喉元まで出かかったその言葉を、俺は必死に飲み込む。アスカが自分の意志で話しているのに、それを遮る権利は俺にはなかった。
「信じられなかった。そんな身体でどうして今、姉を抱いたんだ。僕はサキのことをたくさん責めた。僕を愛してるからだと言ってサキは笑った。全然意味がわからなかった」
天井を見上げるアスカの目が、潤んだ光を湛えて揺れる。
『光希、抱いて』
あの時二人きりの教室で、アスカは俺に縋ることで必死に自分を保とうとしていたんだ。
「サキが姉としたことを考えると本当に辛かったけど、赦さなければいけないと思った。僕はサキを愛していたし、サキに残された時間はあと少しだった。だけど、サキが検査のために入院してすぐに、僕たちはちょっとしたことで言い合いになった。僕は姉のことを蒸し返して、またサキを責めた。サキの病気のことや裏切られたことで、僕自身も精神的に参ってたんだ。でもそんなのは言い訳にならない。サキなんていなくなればいい──僕は、サキにそう言った」
俺は息を呑む。大きな目から次々とこぼれ落ちる涙を拭ってやりたいのに、触れるのが怖くてただ見ていることしかできない。
「片腕でサキは僕を強く抱き寄せた。そのとき交わしたキスのことを、なぜか僕は思い出せないんだ。僕を愛してるとサキは言った。愛してるから生きてくれと。一瞬のことだった。サキは僕を突き離して病室の窓から身を投げた」
アスカが涙を流しながら目を閉じる。瞼の裏にはきっと、悪夢のようなその光景が鮮明に浮かんでいるに違いない。
「窓から身を乗り出すと、もう動かなくなっているサキが小さく見えた。サキのところに行こうとしたのに、いつの間にか駆けつけていたユウが僕を引き止めた。だから、僕は後を追うことができなかった」
アスカがこちらに身体を向けて俺を見上げる。涙で滲んだ瞳には、ようやく俺の姿が映っていた。
「サキが亡くなってからしばらくの間、僕の記憶はすっぽりと抜け落ちてる。気がつけば葬儀は終わっていた。僕は参列できる状態じゃなかったらしくて、サキにお別れもしてないんだ。だから、死んだという実感もない。サキのところへ行って、ちゃんと謝りたいと思った。死に場所を探して家を出た僕の生命を繋ぎとめたのは、ユウだった。この世界には僕を必要としてくれる人がいる。どんな形でもいいから生きろと、言ってくれたんだ」
だから、アスカはあのバーのマスターと一緒にいるんだ。そして、魂の抜け落ちた状態でふらふらと彷徨うように生きてきたんだろう。
「サキを失ってからの僕は、死ぬこともできずに悪夢のような現実をあてもなく生きてきた。サキに謝らないといけないのに、サキにはもう会えない」
アスカが縋るような瞳で俺を見る。その眼差しに応えられるだけの言葉を、俺は持ち合わせてはいなかった。

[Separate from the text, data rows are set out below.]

(** every mutation the coordinator asks for carries the authority of its manager and
    connector: a manager (and work) that refuses to run without it behaves in a
    lifecycle, in a serialised mutation and in the recovery of one of its leases exactly
    as one that does not check, so the check never refuses the coordinator. *)
Theorem mutations_carry_the_authority :
  (∀ q owner execute fuel,
     lifecycle_body LP guarded q owner (guarded_work (lq_connector_id q) execute) fuel ≡
     lifecycle_body LP manager q owner execute fuel) ∧
  (∀ A fuel c owner mutate timeout ttl,
     mutation_body (A := A) LP fuel guarded c owner (guarded_work c mutate) timeout ttl ≡
     mutation_body LP fuel manager c owner mutate timeout ttl) ∧
  (∀ recovery_owner original claimed, rl_manager claimed = mg_manager_id manager →
     recover_claimed guarded recovery_owner original claimed ≡
     recover_claimed manager recovery_owner original claimed).
Proof.
  split; [intros; apply guarded_body|]. split.
  - intros A fuel c owner mutate timeout ttl. unfold mutation_body.
    do 3 (m_step; [|done]). destruct (a1.1) as [lease|]; [|done].
    do 2 (m_step; [|done]). apply authority_bind. intros au Ha. m_step.
    by apply guarded_work_eq.
  - intros ro original claimed Hm s. unfold recover_claimed, mutation_authority, mbind, M_bind.
    destruct (fresh s) as [[n|e] s1]; [|done]. unfold mret, M_ret.
    set (au := {| au_token := _ |}). rewrite (guarded_restore au); [done|].
    split; [done|]. done.
Qed.
End guarded.

(** ** What a run leaves behind *)

Section leaves.
Context {W : Type} `{LeaseStoreLaws} `{PyLib} (LP : @EventLoop W _).
Context (manager : @ProviderRouteManager W _) (c : string).
Abbreviation St := (CoordinatorState W).
Abbreviation key := (mg_manager_id manager, c).
Implicit Types (s : St) (l : ProviderRouteLease).

(** The route is free: the store is in order and holds no lease of it, and the local lock
    is not taken. *)
Definition route_free s : Prop :=
  ls_ok (cs_store s) ∧ ls_free (cs_store s) key ∧ key ∉ cs_locked s.

(** The lock is taken and the lease [l] of the route is held, or was lost to its expiry. *)
Definition mine l s : Prop :=
  ls_ok (cs_store s) ∧ key ∈ cs_locked s ∧ lease_key l = key ∧
  (ls_holds (cs_store s) l ∨ ls_gone (cs_store s) l).

Definition waiting s : Prop :=
  ls_ok (cs_store s) ∧ ls_free (cs_store s) key ∧ key ∈ cs_locked s.

(** What the other computations of the process are asked: to leave a free route free and a
    lease of the route with its holder. *)
Definition considerate {A} (m : M St A) : Prop :=
  keeps route_free m ∧ keeps waiting m ∧ ∀ l, keeps (mine l) m.

Record considerate_manager : Prop := {
  cm_inspect : ∀ c', considerate (mg_inspect_route manager c');
  cm_enable : ∀ au c' a m, considerate (mg_enable_route manager au c' a m);
  cm_disable : ∀ au c' a, considerate (mg_disable_route manager au c' a);
  cm_verify : ∀ c', considerate (mg_verify_route manager c')
}.

(** Steps that only read the clock or write audits. *)
Lemma considerate_fresh : considerate (fresh (W := W)).
Proof. split_and!; by intros ? s. Qed.
Lemma considerate_audit ev m c' o rc p : considerate (_audit (W := W) ev m c' o rc p).
Proof. split_and!; by intros ? s. Qed.

Lemma considerate_ret {A} (a : A) : considerate (mret a).
Proof. split_and!; intros; apply keeps_ret. Qed.
Lemma considerate_raise {A} e : considerate (raise (A := A) e).
Proof. split_and!; intros; apply keeps_raise. Qed.
Lemma considerate_bind {A B} (m : M St A) (k : A → M St B) :
  considerate m → (∀ a, considerate (k a)) → considerate (m ≫= k).
Proof.
  intros (Ha & Hb & Hc) Hk. split_and!; intros; apply keeps_bind; auto; intros a;
    destruct (Hk a) as (? & ? & ?); auto.
Qed.
Lemma considerate_catch {A} (m : M St A) h :
  considerate m → (∀ e, considerate (h e)) → considerate (catch m h).
Proof.
  intros (Ha & Hb & Hc) Hk. split_and!; intros; apply keeps_catch; auto; intros a;
    destruct (Hk a) as (? & ? & ?); auto.
Qed.

(** Between the acquisition of the lock and the release: nothing of ours is held, or the
    lock is. *)
Definition unheld s : Prop := route_free s ∨ waiting s.

Lemma local_release_frees s : unheld s → route_free (local_release key s).2.
Proof.
  clear. intros [(Hok & Hf & Hl)|(Hok & Hf & Hl)]; (split; [done|split; [done|]]); simpl;
    set_solver.
Qed.

Context (Hm : considerate_manager).

Lemma considerate_own_approval action c' m :
  considerate (own_approval manager action c' m).
Proof. split_and!; by intros ? s. Qed.

Lemma considerate_restore au c' original : considerate (_restore manager au c' original).
Proof.
  apply considerate_catch.
  - apply considerate_bind.
    + destruct (truthy _); (apply considerate_bind; [apply considerate_own_approval|]);
        intros ap; [apply cm_enable|apply cm_disable]; apply Hm.
    + intros r. destruct (negb (mr_ok r)); [apply considerate_ret|].
      apply considerate_bind; [apply cm_verify, Hm|]. intros route.
      destruct (negb _); apply considerate_ret.
  - intros e. destruct (is_Exception e); [apply considerate_ret|apply considerate_raise].
Qed.

(** The same for the frame of the lifecycle: its local variables are free to change. *)
Definition considerate_run {L A} (m : M (St * L) A) : Prop :=
  ∀ l, keeps (λ r, mine l r.1) m.

Lemma considerate_on_state {L A} (m : M St A) :
  considerate m → considerate_run (L := L) (on_state m).
Proof.
  intros (_ & _ & Hc) l [s x] Hs. unfold on_state, zoom. simpl in *.
  specialize (Hc l s Hs). by destruct (m s).
Qed.
Lemma considerate_run_bind {L A B} (m : M (St * L) A) (k : A → M (St * L) B) :
  considerate_run m → (∀ a, considerate_run (k a)) → considerate_run (m ≫= k).
Proof. intros Ha Hk l. apply keeps_bind; [apply Ha|]. intros a. apply Hk. Qed.
Lemma considerate_run_catch {L A} (m : M (St * L) A) h :
  considerate_run m → (∀ e, considerate_run (h e)) → considerate_run (catch m h).
Proof. intros Ha Hk l. apply keeps_catch; [apply Ha|]. intros a. apply Hk. Qed.
Lemma considerate_run_ret {L A} (a : A) : considerate_run (L := L) (mret a).
Proof. intros l. apply keeps_ret. Qed.
Lemma considerate_locally f : considerate_run (locally (W := W) f).
Proof. by intros l [s x]. Qed.
Lemma considerate_locals : considerate_run (locals (W := W)).
Proof. by intros l [s x]. Qed.
Lemma considerate_run_audit q owner ev rc p :
  considerate_run (audit (W := W) manager q owner ev rc p).
Proof.
  apply considerate_run_bind; [apply considerate_on_state, considerate_audit|].
  intros e. apply considerate_locally.
Qed.
Lemma considerate_run_raise {L A} e : considerate_run (L := L) (raise (A := A) e).
Proof. intros l. apply keeps_raise. Qed.

Context (q : LifecycleRequest) (Hq : lq_connector_id q = c) (owner : string).
Context (execute : option MutationAuthority → M St pyval).
Context (Hexecute : ∀ au, considerate (execute au)).

Ltac considerate_steps :=
  repeat first
    [ apply considerate_run_audit | apply considerate_locally | apply considerate_locals
    | apply considerate_run_ret | apply considerate_run_raise
    | apply considerate_on_state, Hexecute
    | apply considerate_on_state, considerate_restore
    | apply considerate_on_state, cm_enable, Hm | apply considerate_on_state, cm_verify, Hm
    | apply considerate_run_bind; [|intros ?]
    | match goal with |- considerate_run (if ?b then _ else _) => destruct b end ].

Lemma considerate_enable au current : considerate_run (enable_target manager q owner au current).
Proof. unfold enable_target. considerate_steps. Qed.

(** The renewal keeps the lease with its holder, or lets it go when it has expired. *)
Lemma renew_keeps_mine l :
  rl_owner l = owner →
  keeps (mine l) (in_store (W := W) (ls_renew (rl_id l) (rl_token l) owner (lq_lease_ttl q))).
Proof.
  intros <- s (Hok & Hlk & Hk & Hl). unfold in_store, zoom, mine. simpl.
  destruct Hl as [Hl|Hl].
  - pose proof (renew_law l (lq_lease_ttl q) (cs_ticks s) (cs_store s) Hok Hl) as Hr.
    destruct (ls_renew _ _ _ _ _) as [[x|e] [n st]]; simpl; naive_solver.
  - rewrite (surjective_pairing (ls_renew _ _ _ _ _)). simpl.
    rewrite (renew_gone l (lq_lease_ttl q) (cs_ticks s) (cs_store s) Hok Hl). auto.
Qed.

Lemma considerate_execute au l :
  rl_owner l = owner → keeps (λ r, mine l r.1) (execute_held manager q owner execute au l).
Proof.
  intros Ho. unfold execute_held. apply keeps_catch.
  - apply keeps_bind.
    + intros [s x] Hs. unfold on_state, zoom. simpl in *.
      pose proof (renew_keeps_mine l Ho s Hs) as Hr. by destruct (in_store _ s).
    + intros _. assert (considerate_run (L := LifecycleLocals)
        (v ← on_state (execute (Some au)); locally (ll_executed v);;
         audit manager q owner "provider_route.execution_completed" None [])) as Hc
        by considerate_steps. apply Hc.
  - intros e. assert (considerate_run (execution_raised manager q owner e)) as Hc.
    { unfold execution_raised. considerate_steps. }
    apply Hc.
Qed.
(** ** Witnesses *)

Definition npm_option : InstallationOption :=
  {| io_id := "npm"; io_mechanism := "npm"; io_platforms := ["linux"];
     io_argv := ["/usr/bin/npm"; "install"; "-g"; "tool"]; io_package_source := "npm";
     io_requires_admin := false; io_modifies_path := true;
     io_modifies_shell_profile := false; io_digest_required := false;
     io_executable := true |}.

Definition tool : ConnectorDefinition :=
  {| cd_revision := "1"; cd_harness_id := "tool"; cd_tier := TIER_IDE;
     cd_maturity := CM_CERTIFIED; cd_executable_names := ["tool"];
     cd_remote_execution_supported := true; cd_supported_platforms := ["linux"];
     cd_installation_options := [npm_option]; cd_upgrade_options := [];
     cd_uninstall_options := []; cd_authentication_methods := [];
     cd_execution := {| ed_mode := TEXT_HEADLESS; ed_argv := ["tool"; "{task}"];
                        ed_task_placeholder := "{task}" |};
     cd_adapter_id := Some "a"; cd_certification_profile_id := Some "p";
     cd_blocked_reason := None; cd_documentation_source := "https://tool" |}.

Abbreviation tool_install :=
  (make_plan (H := counting_lib) "p" 0 [("tool", tool)] "n" "tool" INSTALL None "linux" None).

Lemma plans_run_reviewed_commands_witness :
  ∃ plan, tool_install = Ok plan ∧
    reviewed_argv tool "tool" "linux" INSTALL (tp_executable plan :: tp_arguments plan).
Proof.
  eexists. split; [vm_compute; reflexivity|].
  destruct (plans_run_reviewed_commands (H := counting_lib) "p" 0 [("tool", tool)] "n" "tool"
    INSTALL None "linux" None _ eq_refl) as (d & p & Hd & _ & Hr & _).
  injection Hd as <-. exact Hr.
Defined.

Lemma lifecycle_plans_start_no_shell_witness :
  ∃ plan, tool_install = Ok plan ∧ (Prelude.lower (after_last "/"%char (tp_executable plan)) ∉ shells).
Proof.
  eexists. split; [vm_compute; reflexivity|].
  refine (proj1 (lifecycle_plans_start_no_shell (H := counting_lib) "p" 0 [("tool", tool)] "n"
    "tool" INSTALL None "linux" None _ tool eq_refl eq_refl _ _)).
  - repeat constructor.
  - left.
Defined.
Definition t_plans : table ConnectorTaskPlan := {| tb_get := ls_plans; tb_set v s :=
  {| ls_plans := v; ls_tasks := ls_tasks s; ls_events := ls_events s; ls_evidence :=
     ls_evidence s; ls_readiness := ls_readiness s; ls_discoveries := ls_discoveries s;
     ls_installations := ls_installations s; ls_authentications := ls_authentications s;
     ls_certifications := ls_certifications s; ls_planner := ls_planner s; ls_background :=
     ls_background s; ls_uuids := ls_uuids s; ls_clock := ls_clock s |} |}.
Definition t_tasks : table ConnectorTaskRecord := {| tb_get := ls_tasks; tb_set v s :=
  {| ls_plans := ls_plans s; ls_tasks := v; ls_events := ls_events s; ls_evidence :=
     ls_evidence s; ls_readiness := ls_readiness s; ls_discoveries := ls_discoveries s;
     ls_installations := ls_installations s; ls_authentications := ls_authentications s;
     ls_certifications := ls_certifications s; ls_planner := ls_planner s; ls_background :=
     ls_background s; ls_uuids := ls_uuids s; ls_clock := ls_clock s |} |}.
Definition t_events : table ConnectorTaskEvent := {| tb_get := ls_events; tb_set v s :=
  {| ls_plans := ls_plans s; ls_tasks := ls_tasks s; ls_events := v; ls_evidence :=
     ls_evidence s; ls_readiness := ls_readiness s; ls_discoveries := ls_discoveries s;
     ls_installations := ls_installations s; ls_authentications := ls_authentications s;
     ls_certifications := ls_certifications s; ls_planner := ls_planner s; ls_background :=
     ls_background s; ls_uuids := ls_uuids s; ls_clock := ls_clock s |} |}.
Definition t_evidence : table ConnectorEvidence := {| tb_get := ls_evidence; tb_set v s :=
  {| ls_plans := ls_plans s; ls_tasks := ls_tasks s; ls_events := ls_events s; ls_evidence :=
     v; ls_readiness := ls_readiness s; ls_discoveries := ls_discoveries s; ls_installations
     := ls_installations s; ls_authentications := ls_authentications s; ls_certifications :=
     ls_certifications s; ls_planner := ls_planner s; ls_background := ls_background s;
     ls_uuids := ls_uuids s; ls_clock := ls_clock s |} |}.
Definition t_readiness : table NodeConnectorReadinessRow := {| tb_get := ls_readiness; tb_set v s :=
  {| ls_plans := ls_plans s; ls_tasks := ls_tasks s; ls_events := ls_events s; ls_evidence :=
     ls_evidence s; ls_readiness := v; ls_discoveries := ls_discoveries s; ls_installations :=
     ls_installations s; ls_authentications := ls_authentications s; ls_certifications :=
     ls_certifications s; ls_planner := ls_planner s; ls_background := ls_background s;
     ls_uuids := ls_uuids s; ls_clock := ls_clock s |} |}.
Definition t_discoveries : table NodeConnectorDiscoveryRow := {| tb_get := ls_discoveries; tb_set v s :=
  {| ls_plans := ls_plans s; ls_tasks := ls_tasks s; ls_events := ls_events s; ls_evidence :=
     ls_evidence s; ls_readiness := ls_readiness s; ls_discoveries := v; ls_installations :=
     ls_installations s; ls_authentications := ls_authentications s; ls_certifications :=
     ls_certifications s; ls_planner := ls_planner s; ls_background := ls_background s;
     ls_uuids := ls_uuids s; ls_clock := ls_clock s |} |}.
Definition t_installations : table NodeConnectorInstallationRow := {| tb_get := ls_installations; tb_set v s :=
  {| ls_plans := ls_plans s; ls_tasks := ls_tasks s; ls_events := ls_events s; ls_evidence :=
     ls_evidence s; ls_readiness := ls_readiness s; ls_discoveries := ls_discoveries s;
     ls_installations := v; ls_authentications := ls_authentications s; ls_certifications :=
     ls_certifications s; ls_planner := ls_planner s; ls_background := ls_background s;
     ls_uuids := ls_uuids s; ls_clock := ls_clock s |} |}.
Definition t_authentications : table NodeConnectorAuthenticationRow := {| tb_get := ls_authentications; tb_set v s :=
  {| ls_plans := ls_plans s; ls_tasks := ls_tasks s; ls_events := ls_events s; ls_evidence :=
     ls_evidence s; ls_readiness := ls_readiness s; ls_discoveries := ls_discoveries s;
     ls_installations := ls_installations s; ls_authentications := v; ls_certifications :=
     ls_certifications s; ls_planner := ls_planner s; ls_background := ls_background s;
     ls_uuids := ls_uuids s; ls_clock := ls_clock s |} |}.
Definition t_certifications : table NodeConnectorCertificationRow := {| tb_get := ls_certifications; tb_set v s :=
  {| ls_plans := ls_plans s; ls_tasks := ls_tasks s; ls_events := ls_events s; ls_evidence :=
     ls_evidence s; ls_readiness := ls_readiness s; ls_discoveries := ls_discoveries s;
     ls_installations := ls_installations s; ls_authentications := ls_authentications s;
     ls_certifications := v; ls_planner := ls_planner s; ls_background := ls_background s;
     ls_uuids := ls_uuids s; ls_clock := ls_clock s |} |}.
Definition t_planner : table ConnectorTaskPlan := {| tb_get := ls_planner; tb_set v s :=
  {| ls_plans := ls_plans s; ls_tasks := ls_tasks s; ls_events := ls_events s; ls_evidence :=
     ls_evidence s; ls_readiness := ls_readiness s; ls_discoveries := ls_discoveries s;
     ls_installations := ls_installations s; ls_authentications := ls_authentications s;
     ls_certifications := ls_certifications s; ls_planner := v; ls_background := ls_background
     s; ls_uuids := ls_uuids s; ls_clock := ls_clock s |} |}.
Definition set_background v (s : LifecycleState) : LifecycleState :=
  {| ls_plans := ls_plans s; ls_tasks := ls_tasks s; ls_events := ls_events s; ls_evidence :=
     ls_evidence s; ls_readiness := ls_readiness s; ls_discoveries := ls_discoveries s;
     ls_installations := ls_installations s; ls_authentications := ls_authentications s;
     ls_certifications := ls_certifications s; ls_planner := ls_planner s; ls_background := v;
     ls_uuids := ls_uuids s; ls_clock := ls_clock s |}.
Definition set_uuids v (s : LifecycleState) : LifecycleState :=
  {| ls_plans := ls_plans s; ls_tasks := ls_tasks s; ls_events := ls_events s; ls_evidence :=
     ls_evidence s; ls_readiness := ls_readiness s; ls_discoveries := ls_discoveries s;
     ls_installations := ls_installations s; ls_authentications := ls_authentications s;
     ls_certifications := ls_certifications s; ls_planner := ls_planner s; ls_background :=
     ls_background s; ls_uuids := v; ls_clock := ls_clock s |}.
Definition set_clock v (s : LifecycleState) : LifecycleState :=
  {| ls_plans := ls_plans s; ls_tasks := ls_tasks s; ls_events := ls_events s; ls_evidence :=
     ls_evidence s; ls_readiness := ls_readiness s; ls_discoveries := ls_discoveries s;
     ls_installations := ls_installations s; ls_authentications := ls_authentications s;
     ls_certifications := ls_certifications s; ls_planner := ls_planner s; ls_background :=
     ls_background s; ls_uuids := ls_uuids s; ls_clock := v |}.

Abbreviation L := (M LifecycleState).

「どうしていなくなればいいなんて言ってしまったんだろう。サキが僕を愛していないことはわかってた。それでもよかったんだ。どんなサキでもいい。たとえ身体が動かなくなっても、僕はただ傍にいたかった」
俺はアスカの身体に腕を回す。こんなにも近くにいるのに、今にもすり抜けて消えてしまう気がして怖かった。
「僕が、サキを殺したんだ……」
小さな子どものように顔を歪めて大粒の涙を流すアスカを、しっかりと抱き寄せる。どんな言葉を掛けても、今は陳腐な台詞にしか聞こえない。
必死に感情を抑えようとするアスカの姿は本当に儚げで、今にもこの世界から消えてしまいそうだった。
「いいよ。我慢するな」
腕の中で華奢な身体が小刻みに震える。やがてこぼれてきた悲痛な嗚咽を聞きながら、俺はただその身体を強く抱きしめることしかできなかった。